• Exercise instructions: With the line that contains "let shown := ((λ" as the final line, return every line from the start of the data below exactly.

• Source records:

Lemma assign_variadic (i : Z) (value : list Z) :
  __assign_arg (ellipsis_name i) value = value.
Proof. unfold __assign_arg, ellipsis_name. by rewrite startswith_app. Qed.

Lemma assign_named (name value : list Z) :
  name ≠ [] → Py.startswith ELLIPSIS_PREF name = false →
  __assign_arg name value = name ++ Py.str " = " ++ value.
Proof. intros Hne Hp. unfold __assign_arg. rewrite Hp. by destruct name. Qed.

Lemma assign_enumerated (values : list (list Z)) (start : Z) :
  (λ nv, __assign_arg nv.1 nv.2)
    <$> ((λ iv, (ellipsis_name iv.1, iv.2)) <$> enumerate start values)
  = values.
Proof.
  revert start. induction values as [|v values IH]; intros start; [done |].
  cbn [enumerate fmap list_fmap fst snd]. rewrite assign_variadic. f_equal.
  apply IH.
Qed.

(** X5: A call with named parameters followed by variadic ones is logged
    with [name = value] for the former and the bare value for the latter:
    the names that [update_ellipsis] generates never show. *)
Theorem print_function_variadic (debug : bool) (archbit address : Z)
    (fname : list Z) (named : list (list Z * list Z)) (values : list (list Z))
    (passthru : bool) :
  Forall (λ nv, nv.1 ≠ [] ∧ Py.startswith ELLIPSIS_PREF nv.1 = false) named →
  let pargs := named ++ ((λ iv, (ellipsis_name iv.1, iv.2)) <$> enumerate 0 values) in
  let shown := ((λ nv, nv.1 ++ Py.str " = " ++ nv.2) <$> named) ++ values in
  print_function format_hex format_hex_padded debug archbit address fname pargs
                 None passthru
  = (if debug then log_debug else log_info,
     (if debug
      then format_hex_padded (archbit / 4 + 2) address ++ Py.str ": " else [])
     ++ strip_hook fname ++ Py.str "(" ++ join (Py.str ", ") shown ++ Py.str ")"
     ++ (if passthru then Py.str " (PASSTHRU)" else [])).
Proof.
  intros Hnamed pargs shown. unfold print_function. subst pargs shown.
  rewrite fmap_app, assign_enumerated.
  replace ((λ nv, __assign_arg nv.1 nv.2) <$> named)
    with ((λ nv, nv.1 ++ Py.str " = " ++ nv.2) <$> named).
  - fold (strip_hook fname). by destruct debug.
  - apply Forall_fmap_ext_1. eapply Forall_impl; [exact Hnamed |].
    intros [n v] [Hne Hp]. symmetry. by apply assign_named.
Qed.

End LogFacts.
(** ** More on strings in guest memory *)

Section MoreStrings.

Context {C : Collaborators}.

#[local] Arguments Mem.byte_at : simpl never.

(** One byte on its own decodes to itself below [0x80] and to nothing
    from [0x80] on. *)
Lemma decode_single (b : Z) :
  Codec.decode_ignore [b] = if b <? 0x80 then [b] else [].
Proof. cbn [Codec.decode_ignore]. by repeat case_match. Qed.

(** [read_string] only reads. *)
Lemma read_string_loop_state (fuel : nat) :
  ∀ (a : Z) (t acc : list Z) (s s' : state) (o : outcome (list Z)),
    read_string_loop fuel a t acc s = (o, s') → s' = s.
Proof.
  induction fuel as [|fuel IH]; intros a t acc s s' o.
  - by intros [= _ <-].
  - cbn [read_string_loop]. rewrite bind_run, mem_read_run.
    case_bool_decide; [by intros [= _ <-] |]. apply IH.
Qed.

Lemma read_bytes (bs : list Z) :
  ∀ (a : Z) (fuel : nat) (acc : list Z) (s : state),
    0 ∉ bs →
    Mem.read (mem (ql s)) a (length bs + 1) = bs ++ [0] →
    (length bs < fuel)%nat →
    read_string_loop fuel a [0] acc s
    = (Return (acc ++ filter (λ b, b < 0x80) bs), s).
Proof.
  induction bs as [|b bs IH]; intros a fuel acc s Hz Hm Hf;
    (destruct fuel as [|fuel]; [cbn [length] in Hf; lia |]).
  - cbn in Hm. injection Hm as Hb.
    cbn [read_string_loop length]. rewrite bind_run, mem_read_run.
    cbn [Mem.read]. rewrite Hb. cbn. by rewrite app_nil_r.
  - apply not_elem_of_cons in Hz as [Hb0 Hz].
    cbn [length Nat.add Mem.read app] in Hm. injection Hm as Hb Hm.
    cbn [read_string_loop length]. rewrite bind_run, mem_read_run.
    cbn [Mem.read]. rewrite Hb, decode_single.
    change (Z.of_nat 1) with 1. rewrite filter_cons.
    destruct (Z.ltb_spec b 0x80) as [Hlt | Hge].
    + rewrite bool_decide_eq_false_2 by (intros [=]; lia).
      rewrite decide_True by done.
      rewrite (IH (a + 1) fuel (acc ++ [b]) s Hz Hm) by (cbn [length] in Hf; lia).
      by rewrite <- app_assoc.
    + rewrite bool_decide_eq_false_2 by done.
      rewrite decide_False by lia. rewrite app_nil_r.
      by rewrite (IH (a + 1) fuel acc s Hz Hm) by (cbn [length] in Hf; lia).
Qed.

(** X6: [read_cstring] on any bytes: what lies before the first zero byte is
    returned without the bytes from [0x80] on, which are dropped one by
    one, and that text is recorded. *)
Theorem read_cstring_bytes (bs : list Z) (address : Z) (fuel : nat) (s : state) :
  0 ∉ bs →
  Mem.read (mem (ql s)) address (length bs + 1) = bs ++ [0] →
  (length bs < fuel)%nat →
  let text := filter (λ b, b < 0x80) bs in
  read_cstring fuel address s
  = (Return text,
     {| ql := set_utils (string_appearance text (utils (ql s))) (ql s);
        trace := trace s |}).
Proof.
  intros Hz Hm Hf text. unfold read_cstring, read_string. rewrite bind_run.
  by rewrite (read_bytes bs address fuel [] s Hz Hm Hf).
Qed.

• Exercise output:
Lemma assign_variadic (i : Z) (value : list Z) :
  __assign_arg (ellipsis_name i) value = value.
Proof. unfold __assign_arg, ellipsis_name. by rewrite startswith_app. Qed.

Lemma assign_named (name value : list Z) :
  name ≠ [] → Py.startswith ELLIPSIS_PREF name = false →
  __assign_arg name value = name ++ Py.str " = " ++ value.
Proof. intros Hne Hp. unfold __assign_arg. rewrite Hp. by destruct name. Qed.

Lemma assign_enumerated (values : list (list Z)) (start : Z) :
  (λ nv, __assign_arg nv.1 nv.2)
    <$> ((λ iv, (ellipsis_name iv.1, iv.2)) <$> enumerate start values)
  = values.
Proof.
  revert start. induction values as [|v values IH]; intros start; [done |].
  cbn [enumerate fmap list_fmap fst snd]. rewrite assign_variadic. f_equal.
  apply IH.
Qed.

(** X5: A call with named parameters followed by variadic ones is logged
    with [name = value] for the former and the bare value for the latter:
    the names that [update_ellipsis] generates never show. *)
Theorem print_function_variadic (debug : bool) (archbit address : Z)
    (fname : list Z) (named : list (list Z * list Z)) (values : list (list Z))
    (passthru : bool) :
  Forall (λ nv, nv.1 ≠ [] ∧ Py.startswith ELLIPSIS_PREF nv.1 = false) named →
  let pargs := named ++ ((λ iv, (ellipsis_name iv.1, iv.2)) <$> enumerate 0 values) in
  let shown := ((λ nv, nv.1 ++ Py.str " = " ++ nv.2) <$> named) ++ values in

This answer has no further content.